- Task input

Lemma same_lengths p P ls ls' : Forall2 (same_field p P) ls ls' -> lines_length ls' = lines_length ls.
Proof. unfold lines_length. induction 1 as [|x x' ls ls' (Hx & _) _ IH]; [done|]. simpl. by rewrite Hx, IH. Qed.

Lemma same_absent p P ls ls' : Forall2 (same_field p P) ls ls' ->
  Forall (fun x => line_field p x = None) ls -> Forall (fun x => line_field p x = None) ls'.
Proof. induction 1 as [|x x' ls ls' (_ & Hx & _) _ IH]; inversion 1; subst; constructor; auto. Qed.

Lemma unique_same p P ls ls' field : Forall2 (same_field p P) ls ls' -> unique_field p ls field ->
  exists field', unique_field p ls' field' /\ P (value field) (value field') /\
    value_offset field' = value_offset field /\ value_length field' = value_length field.
Proof.
  intros H (before & x & after & v & o & n & -> & Hb & Ha & Hx & ->).
  apply Forall2_app_inv_l in H as (before' & r & H1 & H2 & ->).
  apply Forall2_cons_inv_l in H2 as (x' & after' & Hs & H3 & ->).
  destruct (proj2 (proj2 Hs) _ _ _ Hx) as (v' & Hx' & HP).
  eexists. split_and!; [exists before', x', after', v', o, n; split_and!; try done; by eapply same_absent|done| |done].
  simpl. by erewrite same_lengths.
Qed.

Lemma same_hidden p P ls l : (forall x, same_field p P x (hide x)) -> (forall v, P v v) ->
  Forall2 (same_field p P) (ls ++ [l]) ((hide <$> ls) ++ [l]).
Proof.
  intros H HP. apply Forall2_app; [apply Forall2_fmap_r, Forall_Forall2_diag, Forall_true; done|].
  constructor; [|done]. split_and!; [done..|]. intros v o n Hl. exists v. by split.
Qed.

Lemma same_other p ls l : apart p tracer_prefix -> apart p state_prefix ->
  Forall2 (same_field p eq) (ls ++ [l]) ((hide <$> ls) ++ [l]).
Proof.
  intros Ht Hs. apply same_hidden; [|done]. intros x. unfold same_field. rewrite hide_other by done.
  split_and!; [apply hide_line_length|done|]. intros v o n Hx. by exists v.
Qed.

Lemma same_tracer ls l : Forall2 (same_field tracer_prefix (fun _ _ => True)) (ls ++ [l]) ((hide <$> ls) ++ [l]).
Proof.
  apply same_hidden; [|done]. intros x. split_and!; [apply hide_line_length|apply hide_no_tracer|].
  intros v o n (Hx & _)%hide_tracer_field. by exists 0.
Qed.

(** What ParseProcStatusMetadata accepts. *)
Definition accepted (expected_tgid : Z) (ftgid fpid tracer : FieldValue) (md : ProcStatusMetadata) : Prop :=
  0 < expected_tgid /\ value ftgid = expected_tgid /\ value ftgid <= INT32_MAX /\ value fpid <> 0 /\
  value fpid <= INT32_MAX /\ value_length tracer <> O /\ Z.of_nat (value_length tracer) <= UINT32_MAX /\
  md = {| tgid := value ftgid; pid := value fpid; tracer_value_offset := value_offset tracer;
          tracer_value_length := value_length tracer |}.

Lemma parse_fields ls t md : Forall newline_free ls ->
  ParseProcStatusMetadata (join_lines ls) t = Some (inr md) <-> join_lines ls <> [] /\
  exists ftgid fpid tracer, unique_field (chars "Tgid:") ls ftgid /\ unique_field (chars "Pid:") ls fpid /\
    unique_field tracer_prefix ls tracer /\ accepted t ftgid fpid tracer md.
Proof.
  intros Hl. assert ((length (join_lines ls) =? 0)%nat = false <-> join_lines ls <> []) as He
    by (destruct (join_lines ls); simpl; split; congruence).
  rewrite <- He. pose proof (fun p field Hp => FindDecimalField_unique p ls field Hp Hl) as Hf.
  setoid_rewrite <- (fun field => Hf (chars "Tgid:") field ltac:(done)).
  setoid_rewrite <- (fun field => Hf (chars "Pid:") field ltac:(done)).
  setoid_rewrite <- (fun field => Hf tracer_prefix field ltac:(done)). clear Hf.
  unfold ParseProcStatusMetadata, accepted. destruct (length (join_lines ls) =? 0)%nat; [by split; [|intros []]|].
  destruct (Z.leb_spec t 0) as [|Ht]; [split; [done|]; intros (_ & ? & ? & ? & _ & _ & _ & ? & _); lia|]. cbn [orb].
  split.
  - destruct (FindDecimalField _ (chars "Tgid:")) as [[|ftgid]|]; [done| |done].
    destruct (FindDecimalField _ (chars "Pid:")) as [[|fpid]|]; [done| |done].
    destruct (FindDecimalField _ tracer_prefix) as [[|tracer]|]; [done| |done].
    destruct (_ || _) eqn:E; [done|]. intros [= <-]. split; [done|]. exists ftgid, fpid, tracer.
    split_and!; try done; lia.
  - intros (_ & ftgid & fpid & tracer & -> & -> & -> & _ & Hg & Hg' & Hp & Hp' & Hn & Hn' & ->).
    replace (negb _ || _ || _ || _ || _ || _) with false by lia. done.
Qed.

(** The rewritten buffer parses as before. *)
Lemma parse_hidden ls l t md : Forall newline_free ls -> newline_free l ->
  ParseProcStatusMetadata (join_lines (ls ++ [l])) t = Some (inr md) ->
  ParseProcStatusMetadata (join_lines ((hide <$> ls) ++ [l])) t = Some (inr md).
Proof.
  intros Hls Hl. assert (Forall newline_free ((hide <$> ls) ++ [l])) as Hls'.
  { apply Forall_app. split; [|by constructor]. apply Forall_fmap. eapply Forall_impl; [exact Hls|].
    intros x Hx. by apply hide_newline_free. }
  intros H. apply parse_fields in H; [|apply Forall_app; split; [done|by constructor]].
  destruct H as (Hne & ftgid & fpid & tracer & Hg & Hp & Ht & Hacc). apply parse_fields; [done|]. split.
  { intros E. apply Hne. rewrite join_snoc in E |- *. destruct ls as [|x ls]; [done|]. cbn in E.
    by destruct (hide x). }
  destruct (unique_same _ _ _ _ _ (same_other (chars "Tgid:") ls l ltac:(by intros ?) ltac:(by intros ?)) Hg) as (ftgid' & Hg' & Eg & _).
  destruct (unique_same _ _ _ _ _ (same_other (chars "Pid:") ls l ltac:(by intros ?) ltac:(by intros ?)) Hp) as (fpid' & Hp' & Ep & _).
  destruct (unique_same _ _ _ _ _ (same_tracer ls l) Ht) as (tracer' & Ht' & _ & Eo & En).
  exists ftgid', fpid', tracer'. split_and!; try done. unfold accepted in *. by rewrite <- Eg, <- Ep, Eo, En.
Qed.

(** The bytes of the tracer's value. *)
Lemma zero_value pre n post md : n <> O -> tracer_value_offset md = length pre -> tracer_value_length md = n ->
  TracerPidValueIsZero (pre ++ replicate n 48 ++ post) md = true.
Proof.
  intros Hn Ho Hl. unfold TracerPidValueIsZero. rewrite Ho, Hl, !length_app, length_replicate.
  replace (_ || _ || _) with false by lia. apply forallb_forall. intros i Hi%in_seq.
  rewrite lookup_total_app_r, Nat.add_comm, Nat.add_sub by lia.
  rewrite lookup_total_app_l by (rewrite length_replicate; lia). rewrite lookup_total_replicate_2 by lia. done.
Qed.

(** The line around the offset was read to its end. *)
Definition line_complete (offset : nat) (data : list Z) : Prop := In 10 (drop offset data).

- What is needed
Your task is to retype all the records above with nothing left out.

- Problem solution
Lemma same_lengths p P ls ls' : Forall2 (same_field p P) ls ls' -> lines_length ls' = lines_length ls.
Proof. unfold lines_length. induction 1 as [|x x' ls ls' (Hx & _) _ IH]; [done|]. simpl. by rewrite Hx, IH. Qed.

Lemma same_absent p P ls ls' : Forall2 (same_field p P) ls ls' ->
  Forall (fun x => line_field p x = None) ls -> Forall (fun x => line_field p x = None) ls'.
Proof. induction 1 as [|x x' ls ls' (_ & Hx & _) _ IH]; inversion 1; subst; constructor; auto. Qed.

Lemma unique_same p P ls ls' field : Forall2 (same_field p P) ls ls' -> unique_field p ls field ->
  exists field', unique_field p ls' field' /\ P (value field) (value field') /\
    value_offset field' = value_offset field /\ value_length field' = value_length field.
Proof.
  intros H (before & x & after & v & o & n & -> & Hb & Ha & Hx & ->).
  apply Forall2_app_inv_l in H as (before' & r & H1 & H2 & ->).
  apply Forall2_cons_inv_l in H2 as (x' & after' & Hs & H3 & ->).
  destruct (proj2 (proj2 Hs) _ _ _ Hx) as (v' & Hx' & HP).
  eexists. split_and!; [exists before', x', after', v', o, n; split_and!; try done; by eapply same_absent|done| |done].
  simpl. by erewrite same_lengths.
Qed.

Lemma same_hidden p P ls l : (forall x, same_field p P x (hide x)) -> (forall v, P v v) ->
  Forall2 (same_field p P) (ls ++ [l]) ((hide <$> ls) ++ [l]).
Proof.
  intros H HP. apply Forall2_app; [apply Forall2_fmap_r, Forall_Forall2_diag, Forall_true; done|].
  constructor; [|done]. split_and!; [done..|]. intros v o n Hl. exists v. by split.
Qed.

Lemma same_other p ls l : apart p tracer_prefix -> apart p state_prefix ->
  Forall2 (same_field p eq) (ls ++ [l]) ((hide <$> ls) ++ [l]).
Proof.
  intros Ht Hs. apply same_hidden; [|done]. intros x. unfold same_field. rewrite hide_other by done.
  split_and!; [apply hide_line_length|done|]. intros v o n Hx. by exists v.
Qed.

Lemma same_tracer ls l : Forall2 (same_field tracer_prefix (fun _ _ => True)) (ls ++ [l]) ((hide <$> ls) ++ [l]).
Proof.
  apply same_hidden; [|done]. intros x. split_and!; [apply hide_line_length|apply hide_no_tracer|].
  intros v o n (Hx & _)%hide_tracer_field. by exists 0.
Qed.

(** What ParseProcStatusMetadata accepts. *)
Definition accepted (expected_tgid : Z) (ftgid fpid tracer : FieldValue) (md : ProcStatusMetadata) : Prop :=
  0 < expected_tgid /\ value ftgid = expected_tgid /\ value ftgid <= INT32_MAX /\ value fpid <> 0 /\
  value fpid <= INT32_MAX /\ value_length tracer <> O /\ Z.of_nat (value_length tracer) <= UINT32_MAX /\
  md = {| tgid := value ftgid; pid := value fpid; tracer_value_offset := value_offset tracer;
          tracer_value_length := value_length tracer |}.

Lemma parse_fields ls t md : Forall newline_free ls ->
  ParseProcStatusMetadata (join_lines ls) t = Some (inr md) <-> join_lines ls <> [] /\
  exists ftgid fpid tracer, unique_field (chars "Tgid:") ls ftgid /\ unique_field (chars "Pid:") ls fpid /\
    unique_field tracer_prefix ls tracer /\ accepted t ftgid fpid tracer md.
Proof.
  intros Hl. assert ((length (join_lines ls) =? 0)%nat = false <-> join_lines ls <> []) as He
    by (destruct (join_lines ls); simpl; split; congruence).
  rewrite <- He. pose proof (fun p field Hp => FindDecimalField_unique p ls field Hp Hl) as Hf.
  setoid_rewrite <- (fun field => Hf (chars "Tgid:") field ltac:(done)).
  setoid_rewrite <- (fun field => Hf (chars "Pid:") field ltac:(done)).
  setoid_rewrite <- (fun field => Hf tracer_prefix field ltac:(done)). clear Hf.
  unfold ParseProcStatusMetadata, accepted. destruct (length (join_lines ls) =? 0)%nat; [by split; [|intros []]|].
  destruct (Z.leb_spec t 0) as [|Ht]; [split; [done|]; intros (_ & ? & ? & ? & _ & _ & _ & ? & _); lia|]. cbn [orb].
  split.
  - destruct (FindDecimalField _ (chars "Tgid:")) as [[|ftgid]|]; [done| |done].
    destruct (FindDecimalField _ (chars "Pid:")) as [[|fpid]|]; [done| |done].
    destruct (FindDecimalField _ tracer_prefix) as [[|tracer]|]; [done| |done].
    destruct (_ || _) eqn:E; [done|]. intros [= <-]. split; [done|]. exists ftgid, fpid, tracer.
    split_and!; try done; lia.
  - intros (_ & ftgid & fpid & tracer & -> & -> & -> & _ & Hg & Hg' & Hp & Hp' & Hn & Hn' & ->).
    replace (negb _ || _ || _ || _ || _ || _) with false by lia. done.
Qed.

(** The rewritten buffer parses as before. *)
Lemma parse_hidden ls l t md : Forall newline_free ls -> newline_free l ->
  ParseProcStatusMetadata (join_lines (ls ++ [l])) t = Some (inr md) ->
  ParseProcStatusMetadata (join_lines ((hide <$> ls) ++ [l])) t = Some (inr md).
Proof.
  intros Hls Hl. assert (Forall newline_free ((hide <$> ls) ++ [l])) as Hls'.
  { apply Forall_app. split; [|by constructor]. apply Forall_fmap. eapply Forall_impl; [exact Hls|].
    intros x Hx. by apply hide_newline_free. }
  intros H. apply parse_fields in H; [|apply Forall_app; split; [done|by constructor]].
  destruct H as (Hne & ftgid & fpid & tracer & Hg & Hp & Ht & Hacc). apply parse_fields; [done|]. split.
  { intros E. apply Hne. rewrite join_snoc in E |- *. destruct ls as [|x ls]; [done|]. cbn in E.
    by destruct (hide x). }
  destruct (unique_same _ _ _ _ _ (same_other (chars "Tgid:") ls l ltac:(by intros ?) ltac:(by intros ?)) Hg) as (ftgid' & Hg' & Eg & _).
  destruct (unique_same _ _ _ _ _ (same_other (chars "Pid:") ls l ltac:(by intros ?) ltac:(by intros ?)) Hp) as (fpid' & Hp' & Ep & _).
  destruct (unique_same _ _ _ _ _ (same_tracer ls l) Ht) as (tracer' & Ht' & _ & Eo & En).
  exists ftgid', fpid', tracer'. split_and!; try done. unfold accepted in *. by rewrite <- Eg, <- Ep, Eo, En.
Qed.

(** The bytes of the tracer's value. *)
Lemma zero_value pre n post md : n <> O -> tracer_value_offset md = length pre -> tracer_value_length md = n ->
  TracerPidValueIsZero (pre ++ replicate n 48 ++ post) md = true.
Proof.
  intros Hn Ho Hl. unfold TracerPidValueIsZero. rewrite Ho, Hl, !length_app, length_replicate.
  replace (_ || _ || _) with false by lia. apply forallb_forall. intros i Hi%in_seq.
  rewrite lookup_total_app_r, Nat.add_comm, Nat.add_sub by lia.
  rewrite lookup_total_app_l by (rewrite length_replicate; lia). rewrite lookup_total_replicate_2 by lia. done.
Qed.

(** The line around the offset was read to its end. *)
Definition line_complete (offset : nat) (data : list Z) : Prop := In 10 (drop offset data).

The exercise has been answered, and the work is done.